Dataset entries

(** ** The claim on restarts *)

(** C22: the references of the kernel survive a restart.  When the root object is
    fresh, [pvm_save_root_objects] writes the root object and nothing else; a
    machine that starts on that memory with empty globals gets back, by loading
    the root object, the same table of classes and the same [pvm_root], member by
    member. *)
Theorem root_objects_restored s l :
  heap_wf s -> slots_at s (pvm_object_space_start s) l ->
  length l = Z.to_nat PVM_ROOT_OBJECTS_COUNT -> Forall (fun o => data o = 0) l ->
  length (class_objects s) = 26%nat -> Forall (valid s) (class_objects s) ->
  Forall (fun x => valid s (x.2 (pvm_root s))) saved_members -> root_linked s ->
  exists s1, pvm_save_root_objects s = Ret tt s1 /\ only_at (eq (pvm_object_space_start s)) s s1 /\
    forall s0, heap_wf s0 -> heap s0 = heap s1 ->
      pvm_object_space_start s0 = pvm_object_space_start s -> pvm_root s0 = zero_root ->
      load_root_objects s0 = Ret tt (set_root (pvm_root s) (set_class_objects (class_objects s) s0)).
Proof.
  intros Hwf Hl Hlen Hnull Hc Hcv Hmv Hlink. pose proof Hl as (o & Ho & _).
  destruct (save_root_spec s l o) as ([] & s1 & E1 & [S1 S2 _]); [done..|].
  exists s1. split; [done|]. split; [done|]. intros s0 Hwf0 Eh Es Er.
  assert (forall v, valid s v -> valid s0 v) as Hv.
  { intros v Hv. apply (valid_live s1); [unfold live; by rewrite Eh|]. eapply valid_live; [apply S2|done]. }
  eapply load_root_spec; try done.
  - rewrite Es. unfold slots_at in *. by rewrite Eh.
  - apply (list.Forall2_impl _ _ _ _ (saved_class s l Hc Hlen Hcv)). intros ic c [? ?]. by auto.
  - apply (list.Forall2_impl _ _ _ _ (saved_member s l Hc Hlen Hmv)). intros slot v [? ?]. by auto.
Qed.

(** ** The environment as a list of keys and values *)

Section Env.
Implicit Types (s : vm) (e : list Z * list Z) (es : list (list Z * list Z)).

(** The string object at [a] holds the bytes [b]. *)
Definition string_at s (a : Z) (b : list Z) : Prop :=
  exists o, alloc_at (heap s) a = Some o /\ da o = DA_string (Z.of_nat (length b)) b.

Definition env_string e : list Z := e.1 ++ EQ_CHAR :: e.2.

Definition key_ok (k : list Z) : Prop := Forall (fun x => x <> 0 /\ x <> EQ_CHAR) k.
Definition text_ok (v : list Z) : Prop := Forall (fun x => x <> 0) v.
Definition entry_ok e : Prop :=
  key_ok e.1 /\ text_ok e.2 /\ Z.of_nat (length (env_string e)) < 2 ^ 31.

(** The entry the code takes for [name]: the first whose key is a prefix of it. *)
Definition env_find (name : list Z) es : option (nat * (list Z * list Z)) :=
  list_find (fun e => e.1 `prefix_of` name) es.

Record env_rep s es : Prop := {
  er_array : exists l, array_rep s (data (kernel_environment (pvm_root s))) l /\
    Forall (valid s) l /\ Forall2 (fun o e => string_at s (data o) (env_string e)) l es;
  er_entries : Forall entry_ok es;
  er_len : Z.of_nat (length es) < 2 ^ 27;
}.

Lemma strchr_entry k v : key_ok k -> strchr EQ_CHAR (k ++ EQ_CHAR :: v) = Some (Z.of_nat (length k)).
Proof.
  induction 1 as [|x k [Hz He] Hk IH]; [done|]. cbn [app strchr].
  destruct (Z.eqb_spec x EQ_CHAR); [done|]. destruct (Z.eqb_spec x 0); [done|]. rewrite IH. simpl.
  f_equal. lia.
Qed.

Lemma strncmp_key k t name : text_ok k -> text_ok name ->
  exists r, strncmp (k ++ t) (name ++ [0]) (length k) = Some r /\ (r = 0 <-> k `prefix_of` name).
Proof.
  intros Hk. revert name. induction Hk as [|x k Hx Hk IH]; intros name Hn; simpl.
  - exists 0. split; [done|]. split; [intros _; apply prefix_nil|done].
  - destruct name as [|y name]; simpl.
    + assert (~ x :: k `prefix_of` []) as Hnp by by intros ?%prefix_nil_inv.
      destruct (Z.ltb_spec x 0); [by exists (-1)|]. destruct (Z.ltb_spec 0 x); [by exists 1|]. lia.
    + apply list.Forall_cons in Hn as [Hy Hn].
      destruct (Z.ltb_spec x y); [exists (-1); split; [done|]; split; [done|intros Hp%prefix_cons_inv_1; lia]|].
      destruct (Z.ltb_spec y x); [exists 1; split; [done|]; split; [done|intros Hp%prefix_cons_inv_1; lia]|].
      assert (x = y) as -> by lia. destruct (Z.eqb_spec y 0); [done|].
      destruct (IH name Hn) as (r & Er & Hr). exists r. split; [done|]. rewrite Hr. split.
      * apply prefix_cons.
      * apply prefix_cons_inv_2.
Qed.

Lemma load_env_string s es i o e l : 
  Forall2 (fun o e => string_at s (data o) (env_string e)) l es -> l !! i = Some o -> es !! i = Some e ->
  load_da as_string (data o) s = Ret (Z.of_nat (length (env_string e)), env_string e) s.
Proof.
  intros H Hl He. destruct (Forall2_lookup_lr _ _ _ _ _ _ H Hl He) as (q & Hq & Hd).
  unfold load_da. erewrite bind_Ret by (unfold load; by rewrite (heap_of_alloc _ _ _ Hq)).
  by rewrite Hd.
Qed.

Lemma strchr_data_entry e s : key_ok e.1 ->
  strchr_data EQ_CHAR (env_string e) s = Ret (Some (Z.of_nat (length e.1))) s.
Proof. intros Hk. unfold strchr_data, env_string. by rewrite strchr_entry. Qed.

Lemma key_text k : key_ok k -> text_ok k.
Proof. intros H. eapply list.Forall_impl; [exact H|]. naive_solver. Qed.

(** The index the search returns. *)
Definition env_pos (name : list Z) es : Z :=
  match env_find name es with Some (i, _) => Z.of_nat i | None => -1 end.

Lemma env_name_loop_spec s a l es name pre post : 
  heap_wf s -> array_rep s a l -> Forall (valid s) l -> Z.of_nat (length l) < 2 ^ 31 ->
  Forall2 (fun o e => string_at s (data o) (env_string e)) l es -> Forall entry_ok es -> text_ok name ->
  es = pre ++ post -> Forall (fun e => ~ e.1 `prefix_of` name) pre ->
  env_name_loop (S (length post)) a name (Z.of_nat (length pre)) (Z.of_nat (length es)) s
  = Ret (env_pos name es) s.
Proof.
  intros Hwf Hr Hv Hlen H2 Hok Hn. revert pre. induction post as [|e post IH]; intros pre -> Hpre.
  - rewrite app_nil_r. cbn [env_name_loop length]. rewrite Z.ltb_irrefl. unfold env_pos, env_find.
    by rewrite (proj2 (list_find_None _ _)).
  - cbn [env_name_loop]. rewrite length_app. cbn [length].
    destruct (Z.ltb_spec (Z.of_nat (length pre)) (Z.of_nat (length pre + S (length post)))); [|lia].
    assert ((pre ++ e :: post) !! length pre = Some e) as Hee by by apply list_lookup_middle.
    destruct (lookup_lt_is_Some_2 l (length pre)) as [o Ho].
    { rewrite (Forall2_length H2), length_app. simpl. lia. }
    rewrite (bind_Ret _ _ s o s).
    2:{ rewrite (array_get_spec s a l) by (done || lia). by rewrite lookupZ_nat, Ho. }
    rewrite (bind_Ret _ _ _ _ _ (load_env_string _ _ _ _ _ _ H2 Ho Hee)).
    pose proof (Forall_lookup_1 _ _ _ _ Hok Hee) as (Hk & _).
    rewrite (bind_Ret _ _ _ _ _ (strchr_data_entry e s Hk)). rewrite Nat2Z.id.
    destruct (strncmp_key e.1 (EQ_CHAR :: e.2) name) as (r & Er & Hpr); [by apply key_text|done|].
    unfold env_string. rewrite Er. rewrite (bind_Ret _ _ s r s) by done.
    destruct (Z.eqb_spec r 0) as [Hr0|Hr0].
    + assert (env_pos name (pre ++ e :: post) = Z.of_nat (length pre)) as ->; [|done].
      unfold env_pos, env_find. rewrite (proj2 (list_find_Some _ _ (length pre) e)); [done|].
      split_and!; [done|by apply Hpr|]. intros j y Hj Hlt. rewrite lookup_app_l in Hj by done.
      by apply (Forall_lookup_1 _ _ _ _ Hpre Hj).
    + specialize (IH (pre ++ [e])). rewrite <- app_assoc, length_app in IH. cbn [app length] in IH.
      replace (Z.of_nat (length pre) + 1) with (Z.of_nat (length pre + 1)) by lia.
      rewrite length_app in IH. cbn [length] in IH. apply IH; [done|].
      apply list.Forall_app. split; [done|]. apply list.Forall_singleton. by rewrite <- Hpr.
Qed.
End Env.

Section EnvOps.
Implicit Types (s : vm) (e : list Z * list Z) (es : list (list Z * list Z)).

Lemma env_rep_length s l es : array_rep s (data (kernel_environment (pvm_root s))) l ->
  Forall2 (fun o e => string_at s (data o) (env_string e)) l es ->
  get_array_size (data (kernel_environment (pvm_root s))) s = Ret (Z.of_nat (length es)) s.
Proof.
  intros [_ (o & ar & Ho & _ & Has & Hu & _)] H2. unfold get_array_size, load_da, load. unfold mbind at 1 2, M_bind at 1 2.
  rewrite (heap_of_alloc _ _ _ Ho), Has. cbn. rewrite Hu. by rewrite (Forall2_length H2).
Qed.

Lemma env_name_pos_spec s es name : heap_wf s -> env_rep s es -> text_ok name ->
  get_env_name_pos name s = Ret (env_pos name es) s.
Proof.
  intros Hwf [(l & Hr & Hv & H2) Hok Hlen] Hn. unfold get_env_name_pos. rewrite bind_gets.
  rewrite (bind_Ret _ _ _ _ _ (env_rep_length s l es Hr H2)). rewrite Nat2Z.id.
  apply (env_name_loop_spec s _ l es name [] es); try done. rewrite (Forall2_length H2). lia.
Qed.

Lemma alloc_pos s x o : heap_wf s -> alloc_at (heap s) x = Some o -> x <> 0.
Proof.
  intros Hwf Ho. destruct (lw_all _ (proj1 Hwf) x o (heap_of_alloc _ _ _ Ho)) as (j & st & en & Hj & Hx).
  destruct (lw_arena _ (proj1 Hwf) j st en Hj) as (? & _). pose proof (lw_space _ (proj1 Hwf)). lia.
Qed.

Lemma c_string_text v : text_ok v -> c_string v = v.
Proof. induction 1 as [|x v Hx Hv IH]; [done|]. simpl. destruct (Z.eqb_spec x 0); [done|]. by rewrite IH. Qed.

Lemma getenv_spec s es name vsize : heap_wf s -> env_rep s es -> text_ok name -> 1 < vsize ->
  phantom_getenv name vsize s =
    Ret ((fun ie => take (Z.to_nat (vsize - 1)) ie.2.2) <$> env_find name es) s.
Proof.
  intros Hwf He Hn Hvs. unfold phantom_getenv.
  rewrite (bind_Ret _ _ _ _ _ (env_name_pos_spec s es name Hwf He Hn)). unfold env_pos.
  destruct (env_find name es) as [[i e]|] eqn:Ef; [|done].
  destruct (Z.ltb_spec (Z.of_nat i) 0); [lia|]. rewrite bind_assert, bind_gets by lia.
  destruct He as [(l & Hr & Hv & H2) Hok Hlen].
  apply list_find_Some in Ef as (Hi & _). destruct (lookup_lt_is_Some_2 l i) as [o Ho].
  { rewrite (Forall2_length H2). by apply lookup_lt_Some in Hi. }
  rewrite (bind_Ret _ _ s o s).
  2:{ rewrite (array_get_spec s _ l); try done; [by rewrite lookupZ_nat, Ho|].
      rewrite (Forall2_length H2). lia. }
  destruct (Forall2_lookup_lr _ _ _ _ _ _ H2 Ho Hi) as (q & Hq & _).
  destruct (Z.eqb_spec (data o) 0) as [Hz|_]; [by apply alloc_pos in Hq|].
  rewrite (bind_Ret _ _ _ _ _ (load_env_string _ _ _ _ _ _ H2 Ho Hi)).
  destruct (Forall_lookup_1 _ _ _ _ Hok Hi) as (Hk & Ht & Hl).
  rewrite (bind_Ret _ _ _ _ _ (strchr_data_entry e s Hk)). cbn [fmap option_fmap option_map snd].
  unfold env_string in *. rewrite length_app in *. cbn [length] in *.
  replace (Z.to_nat (Z.of_nat (length e.1) + 1)) with (length (e.1 ++ [EQ_CHAR])) by (rewrite length_app; simpl; lia).
  replace (e.1 ++ EQ_CHAR :: e.2) with ((e.1 ++ [EQ_CHAR]) ++ e.2) by by rewrite <- app_assoc.
  rewrite drop_app_length. unfold mret, M_ret. do 2 f_equal. rewrite i32_id by lia.
  rewrite c_string_text by by apply list.Forall_take.
  destruct (Z.le_ge_cases vsize (Z.of_nat (length e.2) + 1)).
  - f_equal. lia.
  - rewrite !take_ge by lia. done.
Qed.

Lemma array_rep_grows s s' a l : grows s s' -> array_rep s a l -> array_rep s' a l.
Proof.
  intros G [Hn (o & ar & Ho & Ha & Has & Hu & Hp)]. pose proof (grows_root _ _ G) as Er.
  split; [by rewrite Er|]. exists o, ar. destruct G as (W & E & A). split_and!; try done; [by apply A|].
  destruct Hp as [?|(sl & Hs & Hsz & H0 & Hne & Hna & Hv & Hsp)]; [by left|right].
  exists sl. rewrite Er. split_and!; try done.
  - destruct Hs as (q & Hq & ?). exists q. split; [by apply A|done].
  - eapply valid_live; [|done]. intros x. by apply grows_live.
  - eapply list.Forall_impl; [done|]. intros y [?|(q & Hq & Hr)]; [by left|right]. exists q. split; [by apply A|done].
Qed.
End EnvOps.

Section SetEnv.
Implicit Types (s : vm) (es : list (list Z * list Z)).

Lemma env_string_not_nil e : env_string e <> [].
Proof. unfold env_string. by destruct e.1. Qed.

(** Strings survive an append to an array. *)
Lemma string_at_append s1 s2 a l x b : heap_wf s1 -> array_rep s1 a l ->
  only_at (fun x => x = a \/ exists o ar, alloc_at (heap s1) a = Some o /\
    as_array (da o) = Some ar /\ x = data (Heap.page ar)) s1 s2 ->
  string_at s1 x b -> b <> [] -> string_at s2 x b.
Proof.
  intros Hwf [_ (ao & ar & Hao & _ & Has & _ & Hpg)] O (o & Ho & Hd) Hb. exists o. split; [|done].
  apply (oa_frame _ _ _ O); [|done]. intros [->|(o' & ar' & Ho' & Har' & ->)].
  - rewrite Ho in Hao. injection Hao as <-. by rewrite Hd in Has.
  - rewrite Hao in Ho'. injection Ho' as <-. rewrite Has in Har'. injection Har' as <-.
    destruct Hpg as [[_ H0]|(sl & (q & Hq & _ & Hqs) & _)]; [by apply alloc_pos in Ho|].
    rewrite Ho in Hq. injection Hq as <-. by rewrite Hd in Hqs.
Qed.

Lemma env_rep_append s1 s2 es l p e : heap_wf s1 ->
  array_rep s1 (data (kernel_environment (pvm_root s1))) l ->
  Forall (valid s1) l -> Forall2 (fun o e => string_at s1 (data o) (env_string e)) l es ->
  Forall entry_ok es -> entry_ok e -> Z.of_nat (length es) + 1 < 2 ^ 27 ->
  valid s1 p -> string_at s1 (data p) (env_string e) ->
  array_rep s2 (data (kernel_environment (pvm_root s1))) (l ++ [p]) ->
  only_at (fun x => x = data (kernel_environment (pvm_root s1)) \/ exists o ar,
    alloc_at (heap s1) (data (kernel_environment (pvm_root s1))) = Some o /\
    as_array (da o) = Some ar /\ x = data (Heap.page ar)) s1 s2 ->
  env_rep s2 (es ++ [e]).
Proof.
  intros Hwf Hr Hv H2 Hok He Hlen Hvp Hp Hr2 O.
  assert (pvm_root s2 = pvm_root s1) as Er.
  { pose proof (oa_env _ _ _ O) as E. unfold alloc_env in E. by injection E. }
  assert (forall v, valid s1 v -> valid s2 v) as Hval by (intros v; apply valid_live; apply O).
  split.
  - rewrite Er. exists (l ++ [p]). split; [done|]. split.
    + apply list.Forall_app. split; [|by constructor; [apply Hval|]].
      eapply list.Forall_impl; [exact Hv|exact Hval].
    + apply Forall2_app.
      * apply (list.Forall2_impl _ _ _ _ H2). intros o e' Ho.
        eapply string_at_append; [done|exact Hr|exact O|done|apply env_string_not_nil].
      * constructor; [|done]. eapply string_at_append; [done|exact Hr|exact O|done|apply env_string_not_nil].
  - apply list.Forall_app. split; [done|]. by constructor.
  - rewrite length_app. simpl. lia.
Qed.

(** The class of strings. *)
Definition string_class_ok s : Prop := exists c, class_at s (string_class (pvm_root s)) c /\
  0 <= object_flags c < 2 ^ 32 /\ live s (data (object_default_interface c)).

# Exercise goal
Write out, from the lines above, only those from the line with "get_array_size (data (kernel_environment" to the line with "Lemma c_string_text v", exactly as given, including the first and the last.

# Your response
  get_array_size (data (kernel_environment (pvm_root s))) s = Ret (Z.of_nat (length es)) s.
Proof.
  intros [_ (o & ar & Ho & _ & Has & Hu & _)] H2. unfold get_array_size, load_da, load. unfold mbind at 1 2, M_bind at 1 2.
  rewrite (heap_of_alloc _ _ _ Ho), Has. cbn. rewrite Hu. by rewrite (Forall2_length H2).
Qed.

Lemma env_name_pos_spec s es name : heap_wf s -> env_rep s es -> text_ok name ->
  get_env_name_pos name s = Ret (env_pos name es) s.
Proof.
  intros Hwf [(l & Hr & Hv & H2) Hok Hlen] Hn. unfold get_env_name_pos. rewrite bind_gets.
  rewrite (bind_Ret _ _ _ _ _ (env_rep_length s l es Hr H2)). rewrite Nat2Z.id.
  apply (env_name_loop_spec s _ l es name [] es); try done. rewrite (Forall2_length H2). lia.
Qed.

Lemma alloc_pos s x o : heap_wf s -> alloc_at (heap s) x = Some o -> x <> 0.
Proof.
  intros Hwf Ho. destruct (lw_all _ (proj1 Hwf) x o (heap_of_alloc _ _ _ Ho)) as (j & st & en & Hj & Hx).
  destruct (lw_arena _ (proj1 Hwf) j st en Hj) as (? & _). pose proof (lw_space _ (proj1 Hwf)). lia.
Qed.

Lemma c_string_text v : text_ok v -> c_string v = v.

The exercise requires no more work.